Here's a modified version of quinmars' solution which only allocates a single block of memory and can be used with generic values by courtesy of void *:
#include <stdlib.h>
#include <string.h>
#include <assert.h>
void ** array2d(size_t rows, size_t cols, size_t value_size)
{
size_t index_size = sizeof(void *) * rows;
size_t store_size = value_size * rows * cols;
char * a = malloc(index_size + store_size);
if(!a) return NULL;
memset(a + index_size, 0, store_size);
for(size_t i = 0; i < rows; ++i)
((void **)a)[i] = a + index_size + i * cols * value_size;
return (void **)a;
}
int printf(const char *, ...);
int main()
{
int ** a = (int **)array2d(5, 5, sizeof(int));
assert(a);
a[4][3] = 42;
printf("%i\n", a[4][3]);
free(a);
return 0;
}
I'm not sure if it's really safe to cast void ** to int ** (I think the standard allows for conversions to take place when converting to/from void * ?), but it works in gcc. To be on the safe side, you should replace every occurence of void * with int * ...

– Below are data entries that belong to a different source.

(** * Campus Air Quality Monitor: the local web server (app.py)

    A shallow embedding of [app.py]: the Flask routes of [create_app],
    the delayed browser task [open_browser] and the start-up sequence
    [main], with the few primitives of the Python library and of Flask that
    the script calls ([str.split], [posixpath.normpath], [posixpath.join],
    [werkzeug.security.safe_join], [send_from_directory], [Path.exists]).

    The library primitives follow the libraries' own definitions; the
    views, [open_browser] and [main] follow [app.py] line by line.

    Scope of the model.
    - The host is a POSIX system.  The file system has no symbolic links and
      no permissions (every file can be read), and a path string is read as
      text: [.] and empty components are dropped and [..] undoes the name
      before it, whether or not that name exists.
    - A request is an unconditional GET: its decoded path.  Conditional and
      range requests and other methods are outside the model.
    - [__file__] is an absolute path with one leading slash, and [main] is
      entered with Flask imported ([app_py] has the import guard). *)

From Stdlib Require Import String Ascii List Bool ZArith Lia.
Import ListNotations.
Open Scope string_scope.
Open Scope list_scope.

#[local] Arguments Ascii.eqb : simpl never.
#[local] Arguments String.eqb : simpl never.

(** ** Python strings *)

Module Str.

Definition slash : ascii := "/"%char.
Definition newline : ascii := "010"%char.
(** ** The two modes of [main], side by side *)

(** X17. The stdin mode files its paths as the directory mode would with
    [-bytes 0], whatever [-bytes] is, and prunes once more than it: on the
    same paths, [bytesMatch] of the stdin mode is the pruned [bytesMatch] of
    the directory mode run with [-bytes 0], after the line announcing the
    mode; errors and panics are the same. *)
Theorem stdin_mode_as_directory_mode (Hash64 : list byte → Z → Z) (env : Env)
    (flags_s flags_d : Flags) :
  flag_stdin flags_s = true →
  flag_stdin flags_d = false →
  flag_bytes flags_d = 0 →
  (dirWalk env (flag_path flags_d)).1 = env_stdin env →
  main_bytesMatch Hash64 flags_s env
  = proc_bind (Println "getting paths from stdin")
      (λ _, proc_bind (main_bytesMatch Hash64 flags_d env)
              (λ st, proc_ret (Prune st).1)).
Proof.
  intros Hs Hd Hbytes Hpaths. rewrite !main_bytesMatch_eq.
  unfold main_inputs, main_buffSize, main_banner. rewrite Hs, Hd, Hbytes, Hpaths.
  by destruct (NewPathStore Hash64 (env_fs env) (env_stdin env) 0) as [[st [e |]] | m].
Qed.

Lemma stdin_mode_as_directory_mode_witness :
  main_bytesMatch sample_Hash64 (mkFlags true "" 1 4096 false) sample_env
  = proc_bind (Println "getting paths from stdin")
      (λ _, proc_bind (main_bytesMatch sample_Hash64 (mkFlags false "." 1 0 false)
                         sample_env)
              (λ st, proc_ret (Prune st).1)).
Proof.
  apply (stdin_mode_as_directory_mode sample_Hash64 sample_env
           (mkFlags true "" 1 4096 false) (mkFlags false "." 1 0 false));
    reflexivity.
Defined.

The following macros implement a type-safe version of the previous algorithm:
#define alloc_array2d(TYPE, ROWS, COLS) \
calloc(sizeof(TYPE *) * ROWS + sizeof(TYPE) * ROWS * COLS, 1)

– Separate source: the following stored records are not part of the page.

(** C10 (amended): when [image_name] is [None] or the empty string and
    [download_all] is false, [load_impress] makes one call, [Path.cwd()].
    When it answers, the function returns the global list itself, whose
    elements are the names of the catalogue in order, tests no file, prints
    nothing, leaves the store as it was and does not raise; when it raises,
    its exception leaves the function.  The empty string takes this branch,
    not the one of an unknown name. *)
Theorem os_load_impress_default fd oe s :
  (∀ cd, Os.os_cwd oe = inr cd →
     Os.load_impress None false fd oe s
     = Os.mkOutcome [Did EvCwd] s (inr (VList RGlobal))
     ∧ Os.load_impress (Some "") false fd oe s
       = Os.mkOutcome [Did EvCwd] s (inr (VList RGlobal)))
  ∧ (∀ x, Os.os_cwd oe = inl x →
       Os.load_impress None false fd oe s
       = Os.mkOutcome [Did EvCwd] s (inl (Os.Foreign x))
       ∧ Os.load_impress (Some "") false fd oe s
         = Os.mkOutcome [Did EvCwd] s (inl (Os.Foreign x)))
  ∧ deref s RGlobal = Some (EStr <$> images s).
Proof.
  split_and!; [| |done].
  - intros cd Hcwd. unfold Os.load_impress, mbind, Os.M_bind.
    rewrite os_cwd_run, Hcwd. done.
  - intros x Hcwd. unfold Os.load_impress, mbind, Os.M_bind.
    rewrite os_cwd_run, Hcwd. done.
Qed.

Lemma os_load_impress_default_witness :
  Os.os_cwd (answering empty_script_env) = inr (PathOps.parse "/data")
  ∧ Os.load_impress None false false (answering empty_script_env) module_init
    = Os.mkOutcome [Did EvCwd] module_init (inr (VList RGlobal))
  ∧ Os.load_impress (Some "") false false removed_dir module_init
    = Os.mkOutcome [Did EvCwd] module_init
        (inl (Os.Foreign (Os.mkExc "FileNotFoundError"
                            "[Errno 2] No such file or directory"))).
Proof.
  pose proof (os_load_impress_default false (answering empty_script_env)
                module_init) as (Hok & _ & _).
  pose proof (os_load_impress_default false removed_dir module_init)
    as (_ & Hraise & _).
  split_and!; [reflexivity | apply (Hok _ eq_refl) | apply (Hraise _ eq_refl)].
Defined.

(** ** The script *)

Lemma os_try_ok body handler oe s t1 s1 :
  body oe s = Os.mkOutcome t1 s1 (inr ()) →
  Os.try_except body handler oe s = Os.mkOutcome t1 s1 (inr ()).
Proof. intros Hb. unfold Os.try_except. by rewrite Hb. Qed.

Lemma os_try_caught body handler oe s t1 s1 x t2 s2 r :
  body oe s = Os.mkOutcome t1 s1 (inl x) →
  handler (Os.raised_str x) oe s1 = Os.mkOutcome t2 s2 r →
  Os.try_except body handler oe s = Os.mkOutcome (t1 ++ t2) s2 r.
Proof.
  intros Hb Hh. unfold Os.try_except. rewrite Hb. cbn. by rewrite Hh.
Qed.

Lemma os_list_available_images_run oe s :
  Os.list_available_images oe s
  = Os.mkOutcome []
      {| images := images s; heap := heap s ++ [EStr <$> images s] |}
      (inr (VList (RHeap (length (heap s))))).
Proof. reflexivity. Qed.

Lemma os_value_len_run r oe s :
  Os.value_len (VList r) oe s
  = Os.mkOutcome [] s (inr (length (default [] (deref s r)))).
Proof. reflexivity. Qed.

Lemma os_value_iter_run r oe s :
  Os.value_iter (VList r) oe s
  = Os.mkOutcome [] s (inr (default [] (deref s r))).
Proof. reflexivity. Qed.

(** A step whose computation in front has a stated outcome. *)
Ltac os_known :=
  eapply os_bind_ok;
  [first [apply os_list_available_images_run | apply os_value_len_run
         | apply os_value_iter_run | reflexivity]
  | cbv beta].

Section OsScript.
Context (oe : Os.env) (cd : Path).
Context (Hcwd : Os.os_cwd oe = inr cd).
Context (Hp : ∀ line, Os.os_print oe line = None).
Let se := script_answers_of oe cd.

(** A line is printed, then the rest runs. *)
Ltac os_say := eapply os_bind_ok; [apply os_print_run, Hp | cbv beta].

#define init_array2d(ARRAY, TYPE, ROWS, COLS) \
do { for(int i = 0; i < ROWS; ++i) \
ARRAY[i] = (TYPE *)(((char *)ARRAY) + sizeof(TYPE *) * ROWS + \
i * COLS * sizeof(TYPE)); } while(0)
Use them like this:
int ** a = alloc_array2d(int, 5, 5);
init_array2d(a, int, 5, 5);
a[4][3] = 42;
Although I agree with the other answers, it is in most cases better to allocate the whole array at once, because malloc is pretty slow.
int **
array_new(size_t rows, size_t cols)
{
int **array2d, **end, **cur;
int *array;
cur = array2d = malloc(rows * sizeof(int *));
if (!array2d)
return NULL;
array = malloc(rows * cols * sizeof(int));
if (!array)
{
free(array2d);
return NULL;
}
end = array2d + rows;
while (cur != end)
{
*cur = array;
array += cols;
cur++;
}
return array2d;
}
To free the array simply do:
free(*array); free(array);
Note: this solution only works if you don't want to change the order of the rows, because you could then lose the address of the first element, which you need to free the array later.

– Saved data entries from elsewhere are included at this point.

(** Then [self._get_sidebar()[0]] raises, before any scroll. *)
Lemma load_reviews_sidebar_absent st :
  sidebar_absent chrome
    (polls_within chrome 5 (world (after_delay chrome self st)))
    (world (after_delay chrome self st)) = true ->
  exists st1 l,
    load_reviews chrome self st = Some (Raise IndexError, st1)
    /\ calls st1 = (calls st ++ l)%list
    /\ count is_perform_scroll l = O
    /\ count is_wait_responses l = O.
Proof.
  intros H. destruct (_get_sidebar_absent _ H) as (st1 & l & E & C & F).
  assert (Hc : count is_perform_scroll l = O /\ count is_wait_responses l = O).
  { split;
      apply (count_none _
               (fun c => match c with CGetDocument => true | _ => false end));
      auto; now intros []. }
  destruct Hc as [Hc1 Hc2].
  unfold after_delay in *. cbv zeta in *. unfold load_reviews. cbv zeta.
  destruct (delay_between_clicks (_options self) =? 0).
  - exists st1, l. split; [| now repeat split].
    unfold bind at 1, ret at 1. now rewrite (bind_return _ _ _ E).
  - exists st1, (CWait (delay_between_clicks (_options self)) :: l).
    split; [| split; [| split]].
    + unfold bind at 1, call_. rewrite call_run. cbn [fst snd].
      now rewrite (bind_return _ _ _ E).
    + rewrite C. cbn [calls]. now rewrite <- app_assoc.
    + unfold count in *. cbn. exact Hc1.
    + unfold count in *. cbn. exact Hc2.
Qed.


Lemma poll_never_settled n : forall st,
  never_settled chrome n (world st) = true ->
  exists st1,
    poll (fun b : bool => b)
      (call (CExecuteScript "window.openHTTPs == 0")
            (execute_script chrome "window.openHTTPs == 0")) n st
    = Some (Return (false, false), st1)
    /\ calls st1
       = (calls st
          ++ repeat (CExecuteScript "window.openHTTPs == 0") (S n))%list.
Proof.
  induction n as [| n IH]; intros st H; cbn [never_settled] in H;
    destruct (execute_script chrome _ (world st)) as [b w'] eqn:Ee;
    apply andb_prop in H as [Hs Hn]; apply negb_true_iff in Hs; subst b;
    cbn [poll]; unfold bind at 1; rewrite call_run, Ee; cbn [fst snd].
  - now eexists.
  - destruct (IH {| world := w';
                    calls := (calls st
                              ++ [CExecuteScript "window.openHTTPs == 0"])
                             %list |} Hn) as (st1 & Hp & C).
    exists st1. split; [exact Hp |].
    rewrite C. cbn [calls repeat]. now rewrite <- app_assoc.
Qed.

End StepFacts.

(** ** The properties of [parse] *)

Section Properties.

Context {W : Type} (chrome : ChromeRemote W).
Variable json_loads : string -> option json.
Variable self : ReviewsParser.

Lemma parse_loop_never_times_out fuel reviews g st st' :
  parse_loop chrome json_loads self fuel reviews g st
  <> Some (Raise TimeoutError, st').
Proof.
  intros H.
  destruct (parse_loop_calls _ _ _ _ _ _ _ H) as (_ & _ & _ & _ & X & _).
  now specialize (X _ eq_refl).
Qed.

(** C2, as amended: when [window.openHTTPs == 0] is false at every poll
    of the wait of 120 time units, [_wait_requests_finished] raises
    [TimeoutError] and [parse] ends with it without entering its loop,
    having only evaluated the script since [get_responses]. *)
Theorem quiescence_timeout_raises fuel st document_response rest :
  document_responses chrome self st = document_response :: rest ->
  accepted self document_response = true ->
  never_settled chrome
    (polls_within chrome 120 (world (gate_state chrome self st)))
    (world (gate_state chrome self st)) = true ->
  exists st1,
    _wait_requests_finished chrome (gate_state chrome self st)
    = Some (Raise TimeoutError, st1)
    /\ parse chrome json_loads self fuel st = Some (Raise TimeoutError, st1)
    /\ loop_entry chrome self st = None
    /\ calls st1
       = (calls (gate_state chrome self st)
          ++ repeat (CExecuteScript "window.openHTTPs == 0")
               (S (polls_within chrome 120
                     (world (gate_state chrome self st)))))%list.
Proof.
  intros Hd Ha Hn.
  destruct (poll_never_settled chrome _ _ Hn) as (st1 & Hp & C).
  assert (Hw : _wait_requests_finished chrome (gate_state chrome self st)
               = Some (Raise TimeoutError, st1)).
  { unfold _wait_requests_finished, wait_until_finished.
    now rewrite (bind_return _ _ _ Hp). }
  exists st1. split; [exact Hw |].
  split; [| split; [| exact C]].
  - rewrite parse_run, Hd. unfold accepted in Ha.
    apply andb_prop in Ha as [Em E4]. rewrite Em. cbn [negb].
    apply negb_true_iff in E4. rewrite E4.
    now rewrite (bind_raise _ _ _ Hw).
  - unfold loop_entry. now rewrite Hd, Ha, Hw.
Qed.

(** C4, as amended: once [load_reviews] has returned no data, no batch is
    merged and no further turn is run, whatever the fuel: the turn ends at
    once.  In every turn but the first the session is stopped and the list
    returned as it stood.  In the first turn the bootstrap value of this
    turn is merged first: a falsy value leaves the list as it stood, an
    object appends the values of its keys in their order, and the session
    is stopped and the list returned, as whenever the merge returns; an
    exception of the merge (a [TypeError] for a truthy value that is
    neither an object nor an array) ends the turn in the state the step
    left, the session not stopped. *)
Theorem no_data_ends_the_parse fuel reviews g st ir st1 doc st2 :
  internal_phase chrome json_loads g st = Some (Return ir, st1) ->
  load_reviews chrome self st1 = Some (Return doc, st2) ->
  doc_truthy doc = false ->
  let result := parse_loop chrome json_loads self (S fuel) reviews g st in
  result = last_turn chrome reviews ir st2
  /\ (forall rs, merge_doc json_loads rs doc = Return rs)
  /\ (forall fuel',
      parse_loop chrome json_loads self (S fuel') reviews g st = result)
  /\ (g = false -> result = Some (Return reviews, stopped chrome st2))
  /\ (Py.truthy ir = false ->
      result = Some (Return reviews, stopped chrome st2))
  /\ (forall kvs, ir = JDict kvs -> NoDup (map fst kvs) ->
      result = Some (Return (reviews ++ map snd kvs)%list,
                     stopped chrome st2))
  /\ (forall rs, merge_internal reviews ir = Return rs ->
      result = Some (Return rs, stopped chrome st2)
      /\ exists blob, rs = (reviews ++ blob)%list)
  /\ (forall e, merge_internal reviews ir = Raise e ->
      result = Some (Raise e, st2))
  /\ (Py.truthy ir = true ->
      (forall kvs, ir <> JDict kvs) -> (forall l, ir <> JList l) ->
      result = Some (Raise TypeError, st2)).
Proof.
  intros Hi Hl Hd result.
  assert (Hp : forall f,
             parse_loop chrome json_loads self (S f) reviews g st
             = last_turn chrome reviews ir st2).
  { intros f. now apply parse_loop_last_turn with st1 doc. }
  assert (Hm : forall rs, merge_doc json_loads rs doc = Return rs).
  { intros rs. unfold merge_doc. destruct doc as [s |]; [| reflexivity].
    cbn in Hd. now rewrite Hd. }
  subst result. split; [apply Hp |]. split; [exact Hm |].
  split; [intros; now rewrite !Hp |].
  rewrite Hp. unfold last_turn.
  split. { intros ->. inversion Hi; subst. reflexivity. }
  split. { intros Ht. unfold merge_internal. now rewrite Ht. }
  split.
  { intros kvs -> Hn. now rewrite (@merge_internal_object reviews kvs Hn). }
  split.
  { intros rs Hr. rewrite Hr. split; [reflexivity |].
    destruct (merge_internal_app _ _ Hr) as (blob & _ & ->). now exists blob. }
  split; [intros e He; now rewrite He |].
  intros Ht Ho Ha. now rewrite (merge_internal_scalar reviews Ht Ho Ha).
Qed.

(** C5, as amended: [parse] returns [None] exactly when there is no
    document response, or the document has content type [text/html],
    status 404 and [skip_404_response] is set; it then returns in the state
    [get_responses] left.  Whenever it returns a list it has entered its
    loop. *)
Theorem parse_none_exactly_on_early_return fuel st :
  ((exists st', parse chrome json_loads self fuel st
                = Some (Return None, st'))
   <-> early_return chrome self st = true)
  /\ (forall st', parse chrome json_loads self fuel st
                  = Some (Return None, st') ->
                  st' = gate_state chrome self st)
  /\ (forall reviews st', parse chrome json_loads self fuel st
                          = Some (Return (Some reviews), st') ->
                          exists st0, loop_entry chrome self st = Some st0).
Proof.
  destruct (loop_entry chrome self st) as [st0 |] eqn:He.
  - rewrite (parse_entered chrome json_loads self fuel _ He).
    assert (Hn : forall st', (reviews <- parse_loop chrome json_loads self
                                fuel [] true ;; ret (Some reviews)) st0
                             <> Some (Return None, st')).
    { intros st' H. bind_cases H. discriminate. }
    destruct (loop_entry_accepted _ _ _ He) as (d & rest & b & Ed & Ea & _).
    assert (Hf : early_return chrome self st = false).
    { unfold early_return. rewrite Ed. unfold accepted in Ea.
      apply andb_prop in Ea as [-> E4]. apply negb_true_iff in E4.
      now rewrite E4. }
    repeat split.
    + intros (st' & H). now apply Hn in H.
    + rewrite Hf. discriminate.
    + intros st' H. now apply Hn in H.
    + intros. now exists st0.
  - destruct (parse_not_entered chrome json_loads self fuel _ He)
      as [[Hp Ha] | (d & rest & st1 & l & Ed & Ea & _ & Hp & _)].
    + rewrite Hp. unfold early_return.
      destruct (document_responses chrome self st) as [| d rest].
      * repeat split; try discriminate.
        -- now eexists.
        -- intros st' E. now inversion E.
      * unfold accepted in Ha.
        destruct (String.eqb (mimeType d) "text/html"); cbn [andb] in *.
        -- apply negb_false_iff in Ha. rewrite Ha.
           repeat split; try discriminate.
           ++ now eexists.
           ++ intros st' E. now inversion E.
        -- repeat split; try discriminate.
           intros (st' & E). discriminate.
    + rewrite Hp. unfold early_return. rewrite Ed. unfold accepted in Ea.
      apply andb_prop in Ea as [-> E4]. apply negb_true_iff in E4.
      rewrite E4. repeat split; try discriminate.
      intros (st' & E). discriminate.
Qed.

Lemma loop_entry_calls st st0 :
  loop_entry chrome self st = Some st0 ->
  exists l, calls st0 = (calls (gate_state chrome self st) ++ l)%list
            /\ forallb inner_call l = true.
Proof.
  intros He.
  destruct (loop_entry_accepted _ _ _ He) as (d & rest & b & _ & _ & Hw).
  destruct (_wait_requests_finished_run chrome (gate_state chrome self st))
    as (r & st1 & l & Hw' & C & F & _).
  rewrite Hw in Hw'. inversion Hw'; subst. now exists l.
Qed.

Lemma inner_call_counts l :
  forallb inner_call l = true ->
  count is_get_html l = O /\ count is_stop l = O.
Proof.
  intros F. split; apply (count_none _ inner_call); auto;
    intros c Hc; unfold inner_call in Hc; apply andb_prop in Hc as [H1 H2];
    now apply negb_true_iff.
Qed.

(** C6: in a run of [parse] that enters the loop, [get_html] (the bootstrap
    extraction) is the first call of the loop and is made exactly once;
    and the list returned starts with the records of the bootstrap blob,
    followed by those of the first pagination cycle. *)
Theorem bootstrap_once_and_first fuel st st0 r st' :
  loop_entry chrome self st = Some st0 ->
  parse chrome json_loads self fuel st = Some (r, st') ->
  (exists l, calls st' = (calls st0 ++ CGetHtml :: l)%list
             /\ count is_get_html l = O)
  /\ count is_get_html (calls st') = S (count is_get_html (calls st))
  /\ (forall reviews, r = Return (Some reviews) ->
      exists ir st1 doc st2 blob batch rest,
        get_internal_reviews chrome json_loads st0 = Some (Return ir, st1)
        /\ load_reviews chrome self st1 = Some (Return doc, st2)
        /\ merge_internal [] ir = Return blob
        /\ merge_doc json_loads [] doc = Return batch
        /\ reviews = (blob ++ batch ++ rest)%list).
Proof.
  intros He H. rewrite (parse_entered chrome json_loads self fuel _ He) in H.
  destruct (loop_entry_calls _ He) as (lw & Cw & Fw).
  destruct (inner_call_counts _ Fw) as [Gw _].
  assert (Hloop : exists rl,
             parse_loop chrome json_loads self fuel [] true st0 = Some (rl, st')
             /\ (forall reviews, r = Return (Some reviews) ->
                                 rl = Return reviews)).
  { bind_cases H.
    - inversion H2; subst. exists (Return a). split; [exact H1 |].
      intros reviews E. now inversion E.
    - exists (Raise e). split; [exact H1 | discriminate]. }
  destruct Hloop as (rl & Hl & Hr).
  destruct (parse_loop_calls _ _ _ _ _ _ _ Hl) as (l & C & G & _).
  cbn [app] in C.
  split; [now exists l |]. split.
  { rewrite C, Cw. cbn [gate_state calls].
    rewrite !count_app, Gw. unfold count at 2 3. cbn. unfold count in G.
    rewrite G. lia. }
  intros reviews Er. rewrite (Hr _ Er) in Hl. clear Hr Er C G.
  destruct fuel as [| fuel]; [discriminate |].
  destruct (total_get_internal_reviews chrome json_loads st0)
    as (ri & st1 & Hi).
  destruct ri as [ir | e].
  2:{ cbn [parse_loop] in Hl. unfold bind at 1, loop_body in Hl.
      rewrite (bind_raise _ _ _ Hi) in Hl. discriminate. }
  destruct (total_load_reviews chrome self st1) as (rd & st2 & Hd).
  destruct rd as [doc | e].
  2:{ cbn [parse_loop] in Hl. unfold bind at 1, loop_body in Hl.
      rewrite (bind_return _ _ _ Hi) in Hl. cbv zeta in Hl.
      rewrite (bind_raise _ _ _ Hd) in Hl. discriminate. }
  cbn [parse_loop] in Hl. unfold bind at 1 in Hl.
  erewrite loop_body_run in Hl; [| exact Hi | exact Hd].
  destruct (merge_internal [] ir) as [blob |] eqn:E1; [| discriminate].
  destruct (merge_doc json_loads blob doc) as [rs2 |] eqn:E2; [| discriminate].
  destruct (merge_doc_app _ _ _ E2) as (batch & Eb & ->).
  exists ir, st1, doc, st2, blob, batch.
  destruct (doc_truthy doc).
  - destruct (parse_loop_extends _ _ _ _ _ _ _ Hl) as (rest & ->).
    exists rest. rewrite <- app_assoc. now repeat split.
  - inversion Hl; subst. exists []. rewrite app_nil_r. now repeat split.
Qed.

Humm. How about old fashion smoke and mirrors as an option?
#define ROWS 5
#define COLS 13
#define X(R, C) *(p + ((R) * ROWS) + (C))
int main(void)
{
int *p = (int *) malloc (ROWS * COLS * sizeof(int));
if (p != NULL)
{
size_t r;
size_t c;
for (r = 0; r < ROWS; r++)
{
for (c = 0; c < COLS; c++)
{
X(r,c) = r * c; /* put some silly value in that position */
}
}
/* Then show the contents of the array */
for (r = 0; r < ROWS; r++)
{
printf("%d ", r); /* Show the row number */
for (c = 0; c < COLS; c++)
{
printf("%d", X(r,c));
}
printf("\n");
}
free(p);
}
else
{
/* issue some silly error message */
}
return 0;
}
Using malloc(3) for allocate the first array and putting in there pointers created by malloc(3) should work with array[r][c] because it should be equivalent to *(*(array + r) + c), it is in the C standard.